OpenSAFELY is not a data extraction service: it cannot be used to export, download, or share large extracts of patient-level data. The only data that can be released outside the secure environment is minimally disclosive summary data from an analysis, that has undergone strict disclosivity checks and redactions, such as summary tables or figures. This ensures safe data, safe settings and safe outputs. The OpenSAFELY platform substantially exceeds current best practice around secure execution of analysis code on pseudonymised patient data, as described above. When access to the OpenSAFELY platform is considered to be appropriate, the dataset described by the study definition should also be justified and proportionate; the OpenSAFELY team are developing tools to evaluate and facilitate proportionate data access. This is in accordance with the Caldicott principles and the DCMS data ethics framework.

Transparency

OpenSAFELY does not rely on an assumption of trust: it aims to be provably trustworthy, and transparent. Analysis is done inside the data centre of the electronic health records software company, using open methods; all analytic code is shared by default; and there is a live audit log of all research tasks completed using the OpenSAFELY platform available in public. It is accepted that some GitHub repositories will remain closed while an analysis is in development; all GitHub repositories become open when the results of the analysis are shared.

Contributing to best practice around open science

OpenSAFELY has been built as a service that aims to embody best practice around open science, and privacy preservation when working with pseudonymised patient records. All study definition code, codelists, and results released from the platform (with disclosure controls applied) are made public by the researchers at or before the time when results are shared; and papers are submitted for peer review publication. To support the change in culture towards open science OpenSAFELY will automatically make public the GitHub repository (to include the study definition code, codelists and released results) 12 months after any code has been executed against the pseudonymised patient records.

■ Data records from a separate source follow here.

Lemma read_calibration_yields entries d out :
  Forall entry_ok entries → exif_ok entries → yields (read_calibration bs entries d out) any.
Proof.
  intros Hl Hexif. unfold read_calibration.
  assert (∀ {A} (f : list float32 → A) e, entry_ok e →
    yields (v ← numeric_values bs e; Ok (f v)) any) as Hnum.
  { intros A f e He. eapply yields_bind; [by apply numeric_values_yields|]. intros. by apply yields_Ok. }
  eapply yields_bind; [apply (with_entry_yields _ _ _ _ any); [done..|intros; by apply Hnum]|intros black _].
  eapply yields_bind; [apply (with_entry_yields _ _ _ _ any); [done..|]|intros table _].
  { intros e He. eapply yields_bind; [by apply shorts_yields|]. intros. by apply yields_Ok. }
  do 4 (eapply yields_bind; [apply (with_entry_yields _ _ _ _ any); [done..|];
    intros e He; eapply yields_bind; [by apply Hnum|intros; by apply yields_Ok]|intros ? _]).
  eapply yields_bind; [apply (with_entry_yields _ _ _ _ any); [done..|intros; by apply Hnum]|intros neutral _].
  eapply yields_bind; [apply (with_entry_yields _ _ _ _ area_ok); [done..|by apply read_active_area_yields]|intros area _].
  eapply (yields_bind _ _ any).
  { unfold with_entry. destruct (find_entry entries kTagExifIFD) as [e|] eqn:E; [|by apply yields_Ok].
    assert (entry_ok e) as He by by eapply find_entry_ok.
    destruct (first_u32_yields bs Hbs e He) as (off & Hoff & _).
    eapply read_exif_yields; eauto. }
  intros [exif cap] _.
  do 5 (eapply yields_bind; [apply (with_entry_yields _ _ _ _ any); [done..|];
    intros e He; eapply yields_weaken; [by apply entry_data_yields|done]|intros ? _]).
  by apply yields_Ok.
Qed.
End stages.
(* ===== verification/PipelineRun.v ===== *)
(** * Running a pipeline

    Models the second half of src/cpipe/runtime/Pipeline.cpp: [run_bound] behind
    [run] and [run_to_file], and the older [run_file].  A plugin's [main_entry] is
    code outside the runtime: [plugin] gives, for the three actions, what the call
    returns and how it changes the outside world, the output buffer and the metadata
    builder.  [trace] records the calls.

    The theorems: every execution of the scheduled nodes is the sequential one; on
    success each instance is created, processed and destroyed exactly once, in the
    order of the nodes; a node that fails leaves the nodes after it untouched; and
    one error path, an output layout that cannot be derived, leaks the instance. *)

From Stdlib Require Import ZArith Lia.
From stdpp Require Import prelude strings list gmap.
From S2P Require Import Prelude Core Json Registry HostContext Scheduler Pipeline.

Inductive event : Type :=
| Created (entry : nat) (instance : Z)
| CreateFailed (entry : nat)
| ProcessCalled (entry : nat) (instance : Z)
| Destroyed (entry : nat) (instance : Z).

#[export] Instance event_eq_dec : EqDecision event.
Proof. solve_decision. Defined.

In addition, OpenSAFELY will create a public dashboard listing all approved projects: description of purpose; contact email of researcher; affiliated organisation; when first code run; link to GitHub repository (to be made public at most 12 months after first code executed, and in almost all cases at the time of results dissemination); links to published material (supplied by researchers); this is supplementary to the live audit log of all analyses.

We are keen to hear feedback on these principles, and learn from open working practices in other projects. Lastly, we are always keen to participate in collaborations and community building that will help sustain the growing productive ecosystem developing around the principles of modern, open, collaborative computational data science.